Published online by Cambridge University Press: 05 June 2012
The fact that signed languages use as articulators the hands, face, and body rather than the vocal tract suggests that spoken and signed languages might be vastly different from one another and that signed languages might lack some of the properties shared by grammars of spoken languages … However, despite the differences in resources provided by the two forms of communication, signed languages have been demonstrated to be highly constrained, following general restrictions on structure and organization comparable to those proposed for spoken languages.

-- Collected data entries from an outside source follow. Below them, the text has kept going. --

Definition is_ascii (c : char) : bool := (c <? 128)%N.
Definition ascii_upper (c : char) : bool := in_range 65 90 c.
Definition ascii_lower (c : char) : bool := in_range 97 122 c.
Definition ascii_letter (c : char) : bool := ascii_upper c || ascii_lower c.
Definition ascii_digit (c : char) : bool := in_range 48 57 c.
Definition to_lower1 (c : char) : char := if ascii_upper c then (c + 32)%N else c.
Definition to_upper1 (c : char) : char := if ascii_lower c then (c - 32)%N else c.

(** What Python asks the Unicode database about code points above 127.
    Each field is consulted only for such code points (or for strings that
    contain one). *)
Class UnicodeData := {
  ud_isalnum : char → bool;       (* [str.isalnum], used by [\w] and [\b] *)
  ud_isdecimal : char → bool;     (* category Nd, used by [\d] *)
  ud_isdigit : char → bool;       (* [str.isdigit] *)
  ud_islower : char → bool;       (* [str.islower] of a one-character string *)
  ud_lower : str → str;           (* [str.lower] *)
  ud_case_variants : char → list char;  (* the code points as which
                                     re.IGNORECASE tries a character *)
  ud_nfkc : str → str;            (* [unicodedata.normalize('NFKC', _)] *)
  ud_category_C : char → bool     (* [unicodedata.category(_).startswith('C')] *)
}.

(** [str.isspace] of one code point: the characters [str.split()],
    [str.strip()] and the regex class [\s] treat as whitespace. *)
Definition isspace (c : char) : bool :=
  in_range 9 13 c || in_range 28 32 c || (c =? 133)%N || (c =? 160)%N
  || (c =? 5760)%N || in_range 8192 8202 c || (c =? 8232)%N || (c =? 8233)%N
  || (c =? 8239)%N || (c =? 8287)%N || (c =? 12288)%N.

Section WithUnicode.
Context `{UD : UnicodeData}.

Definition isalnum (c : char) : bool :=
  if is_ascii c then ascii_letter c || ascii_digit c else ud_isalnum c.
Definition isdecimal (c : char) : bool :=
  if is_ascii c then ascii_digit c else ud_isdecimal c.
Definition isdigit1 (c : char) : bool :=
  if is_ascii c then ascii_digit c else ud_isdigit c.
Definition islower1 (c : char) : bool :=
  if is_ascii c then ascii_lower c else ud_islower c.
Definition category_C (c : char) : bool :=
  if is_ascii c then (c <? 32)%N || (c =? 127)%N else ud_category_C c.
Definition case_variants (c : char) : list char :=
  if is_ascii c then [to_lower1 c] else ud_case_variants c.

(** [s.lower()] *)
Definition lower (s : str) : str :=
  if forallb is_ascii s then to_lower1 <$> s else ud_lower s.

(** [unicodedata.normalize('NFKC', s)]: the identity on ASCII text. *)
Definition nfkc (s : str) : str :=
  if forallb is_ascii s then s else ud_nfkc s.

(** [s.isdigit()] *)
Definition isdigit (s : str) : bool :=
  match s with
  | [] => false
  | _ => forallb isdigit1 s
  end.

End WithUnicode.

(** [len(s)] is [length s]; [s1 + s2] is [s1 ++ s2]. *)

Fixpoint drop_while (p : char → bool) (s : str) : str :=
  match s with
  | [] => []
  | c :: s' => if p c then drop_while p s' else s
  end.

(** [s.strip()] *)
Definition strip (s : str) : str :=
  rev (drop_while isspace (rev (drop_while isspace s))).

(** [s.split()]: maximal runs of non-whitespace. [cur] is the current
    word, reversed. *)
Definition flush (cur : str) : list str :=
  match cur with
  | [] => []
  | _ => [rev cur]
  end.

Fixpoint split_go (s : str) (cur : str) : list str :=
  match s with
  | [] => flush cur
  | c :: s' =>
      if isspace c then flush cur ++ split_go s' [] else split_go s' (c :: cur)
  end.

Definition split (s : str) : list str := split_go s [].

H. Poizner, E.S. Klima, and U. Bellugi, What the hands reveal about the brainLANGUAGE FROM A DIFFERENT PART OF THE BODY
Shortly after a signed language used by deaf people was first studied as a language and not as a speech surrogate or secondary code (Stokoe, 1960), it became obvious that information about non-vocal languages might shed light on the nature of language in general. Questions about the possible origin and development of language, whether it evolved from general cognitive capacities or without need of them, whether it resulted from unique and identical neural structures in every brain – these and other questions might well be reexamined in the light of information about language without speech. Many studies of ASL, however, have been based on the untested assumption that language structure is everywhere the same – the same no matter where in the world, the same now as when language began, the same in every brain, the same whether expressed vocally or visibly.